### Instructions to follow
Will you return, word for word, only the lines from the top of the data below down to and including the one with "- the [/connect]"?

Stored items from a collection:
· · · · ·

(** * AGView: the OBS wrapper, the supported-file table and the mobile gateway

    A shallow embedding of the parts of the application that carry logic of
    their own:
    - [supportedFiles] (app/_globals/supportedFilesFilters),
    - the [OBS] wrapper class (worker/obs.ts): [initOBS], [shutdown],
      [alignItem], [addFile], [createSource], [setSetting],
    - the older [OBS] wrapper, whose [addFile] dispatches on an inline
      [SUPPORTED_EXT] object,
    - the [/connect] and [/disconnect] handlers of [MobileService].

    JavaScript numbers are IEEE 754 binary64 values ([spec_float] with
    precision 53 and maximal exponent 1024, computed exactly); a string is
    held as the bytes of its UTF-8 encoding. *)

From Stdlib Require Import ZArith List String Ascii Bool Lia QArith Qround.
From Stdlib Require Import Floats.SpecFloat Numbers.DecimalString Numbers.DecimalZ.
Import ListNotations.

Local Open Scope string_scope.
Local Open Scope list_scope.

(* ------------------------------------------------------------------------- *)
(** ** JavaScript numbers *)

Module Number.

Definition prec : Z := 53.
Definition emax : Z := 1024.

(** A JavaScript [number]. *)
Definition number : Type := spec_float.

(** An integer literal (exact below 2^53, rounded to nearest-even above). *)
Definition of_Z (z : Z) : number := binary_normalize prec emax z 0 false.

Definition div : number -> number -> number := SFdiv prec emax.
Definition mul : number -> number -> number := SFmul prec emax.
Definition sub : number -> number -> number := SFsub prec emax.
Definition ltb : number -> number -> bool := SFltb.
Definition eqb : number -> number -> bool := SFeqb.

(** [Math.floor]: the largest integral number not above [x]; NaN, the
    infinities and the zeros are returned as they are, and a positive
    number below 1 gives +0. *)
Definition floor (x : number) : number :=
  match x with
  | S754_finite s m e =>
      if (0 <=? e)%Z then x
      else
        let q := Z.shiftr (Zpos m) (- e) in
        let exact := (Z.shiftl q (- e) =? Zpos m)%Z in
        if s
        then binary_normalize prec emax (- (if exact then q else q + 1)) 0 true
        else binary_normalize prec emax q 0 false
  | _ => x
  end.

(** The rational value of a finite number. *)
Definition to_Q (x : number) : option Q :=
  match x with
  | S754_zero _ => Some 0%Q
  | S754_finite s m e =>
      let v := if (0 <=? e)%Z
               then inject_Z (Zpos m * 2 ^ e)
               else Qmake (Zpos m) (Z.to_pos (2 ^ (- e))) in
      Some (if s then Qopp v else v)
  | _ => None
  end.

End Number.

(* ------------------------------------------------------------------------- *)
(** ** JavaScript strings and arrays of strings *)

Module Str.

Definition lower_ascii (c : ascii) : ascii :=
  let n := nat_of_ascii c in
  if (65 <=? n)%nat && (n <=? 90)%nat then ascii_of_nat (n + 32) else c.

(** U+0130 (capital I with dot above) is the bytes C4 B0; U+212A (the
    Kelvin sign) is the bytes E2 84 AA. *)
Definition is_capital_I_dot (c d : ascii) : bool :=
  (nat_of_ascii c =? 196)%nat && (nat_of_ascii d =? 176)%nat.

Definition is_kelvin_sign (c d e : ascii) : bool :=
  (nat_of_ascii c =? 226)%nat && (nat_of_ascii d =? 132)%nat
  && (nat_of_ascii e =? 170)%nat.

(** [String.prototype.toLowerCase], code point by code point.  The ASCII
    letters A-Z become a-z; the Kelvin sign becomes [k]; U+0130 becomes [i]
    followed by U+0307 (bytes CC 87).  These are all the code points whose
    lowercase form has an ASCII character in it.  Any other code point
    outside ASCII has a lowercase form outside ASCII and is kept as it is
    here, which changes no comparison with an ASCII string. *)
Fixpoint toLowerCase (s : string) : string :=
  match s with
  | EmptyString => EmptyString
  | String c s' =>
      match s' with
      | String d s'' =>
          if is_capital_I_dot c d then
            String "i" (String (ascii_of_nat 204) (String (ascii_of_nat 135)
                                                          (toLowerCase s'')))
          else
            match s'' with
            | String e rest =>
                if is_kelvin_sign c d e then String "k" (toLowerCase rest)
                else String (lower_ascii c) (toLowerCase s')
            | EmptyString => String (lower_ascii c) (toLowerCase s')
            end
      | EmptyString => String (lower_ascii c) (toLowerCase s')
      end
  end.

(** [s.split(sep)] for a one-character separator: never empty, and
    [split sep ""] is the one-element array holding the empty string. *)
Fixpoint split (sep : ascii) (s : string) : list string :=
  match s with
  | EmptyString => [EmptyString]
  | String c s' =>
      if Ascii.eqb c sep then EmptyString :: split sep s'
      else match split sep s' with
           | seg :: rest => String c seg :: rest
           | [] => [String c EmptyString]
           end
  end.

(** [arr.splice(-1)]: the array of the removed elements, that is the last
    element alone (nothing for an empty array). *)
Definition splice_last {A : Type} (arr : list A) : list A :=
  skipn (List.length arr - 1) arr.

(** [arr[0]]: [None] stands for [undefined]. *)
Definition index0 {A : Type} (arr : list A) : option A := hd_error arr.

(** [!s] for a string or [undefined]. *)
Definition falsy (s : option string) : bool :=
  match s with
  | None => true
  | Some EmptyString => true
  | Some _ => false
  end.

(** [arr.includes(x)] on an array of strings. *)
Definition includes (arr : list string) (x : string) : bool :=
  existsb (String.eqb x) arr.

(** [n.toString()] for an integral number. *)
Definition of_Z (z : Z) : string := NilZero.string_of_int (Z.to_int z).

End Str.

(* ------------------------------------------------------------------------- *)
(** ** app/_globals/supportedFilesFilters *)

Record SupportedFileType := {
  extensions : list string;
  prettyName : string;
  obsName : string
}.

Definition supportedFiles : list SupportedFileType :=
  [ {| extensions := ["png"; "jpg"; "jpeg"; "tga"; "bmp"];
       prettyName := "Image files";
       obsName := "image_source" |};
    {| extensions := ["mp4"; "ts"; "mov"; "flv"; "mkv"; "avi"; "mp3"; "ogg";
                      "aac"; "wav"; "gif"; "webm"];
       prettyName := "Video files";
       obsName := "ffmpeg_source" |};
    {| extensions := ["txt"];
       prettyName := "Text files";
       obsName := "text_gdiplus" |};
    {| extensions := ["html"];
       prettyName := "HTML files";
       obsName := "browser_source" |} ].

(* ------------------------------------------------------------------------- *)
(** ** Values, engine objects and the world the wrapper runs in *)

(** Primitive JavaScript values, as they occur in settings. *)
Inductive jsval :=
| JUndefined
| JNull
| JBool (b : bool)
| JNum (n : Number.number)
| JStr (s : string).

(** An object literal: its properties in creation order. *)
Definition Settings := list (string * jsval).

(** An engine input (source), as [InputFactory.create] answers it. *)
Record IInput := {
  input_id : string;          (* the source kind, e.g. [image_source] *)
  input_name : string;
  input_settings : Settings;
  input_width : Number.number;
  input_height : Number.number
}.

Record IVec2 := { x : Number.number; y : Number.number }.

Record ISceneItem := {
  source : IInput;
  scale : IVec2;
  position : IVec2;
  rotation : Number.number;
  visible : bool
}.

(** One parameter of a settings sub-category, and the container
    [OBS_settings_getSettings(category).data] is a list of sub-categories. *)
Record SettingsParameter := {
  name : string;
  description : string;
  currentValue : jsval
}.

Record SubCategory := {
  nameSubCategory : string;
  parameters : list SettingsParameter
}.

Definition SettingsContainer := list SubCategory.

(** A thrown [Error]. *)
Inductive exn := Error (message : string).

(** [`${e}`] for a thrown [Error]: [Error.prototype.toString], which gives
    the name alone when the message is empty. *)
Definition exn_to_string (e : exn) : string :=
  match e with
  | Error EmptyString => "Error"
  | Error m => ("Error: " ++ m)%string
  end.

(** The callbacks handed to [setTimeout], one constructor per closure. *)
Inductive Callback :=
| addFile_transition (sceneId : string).

(** Calls that leave the wrapper and act on the engine, the console, the
    timers or the window, in the order they are issued.  Reads of the engine
    ([OBS_settings_getSettings], the answer of [OBS_API_initAPI]) are
    answered from the state and the host and are not recorded. *)
Inductive Event :=
| console_debug (msg : string)
| console_log (msg : string)
| console_error (msg1 msg2 : string)
| IPC_host (uri : string)
| SetWorkingDirectory (dir : string)
| OBS_API_initAPI (locale dataPath version : string)
| OBS_service_connectOutputSignals
| OBS_service_removeCallback
| IPC_disconnect
| InputFactory_create (id name : string) (settings : Settings)
| SceneFactory_create (sceneId : string)
| SceneFactory_fromName (sceneId : string)
| Scene_add (sceneId : string) (input : IInput)
| SceneItem_set_scale (sceneId : string) (input : IInput) (v : IVec2)
| Transition_start (ms : Z) (sceneId : string)
| setTimeout (callback : Callback) (ms : Z)
| OBS_settings_saveSettings (category : string) (settings : SettingsContainer)
| previewWindow_close.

· · · · ·

### Your response
(** * AGView: the OBS wrapper, the supported-file table and the mobile gateway

    A shallow embedding of the parts of the application that carry logic of
    their own:
    - [supportedFiles] (app/_globals/supportedFilesFilters),
    - the [OBS] wrapper class (worker/obs.ts): [initOBS], [shutdown],
      [alignItem], [addFile], [createSource], [setSetting],
    - the older [OBS] wrapper, whose [addFile] dispatches on an inline
      [SUPPORTED_EXT] object,
    - the [/connect] and [/disconnect] handlers of [MobileService].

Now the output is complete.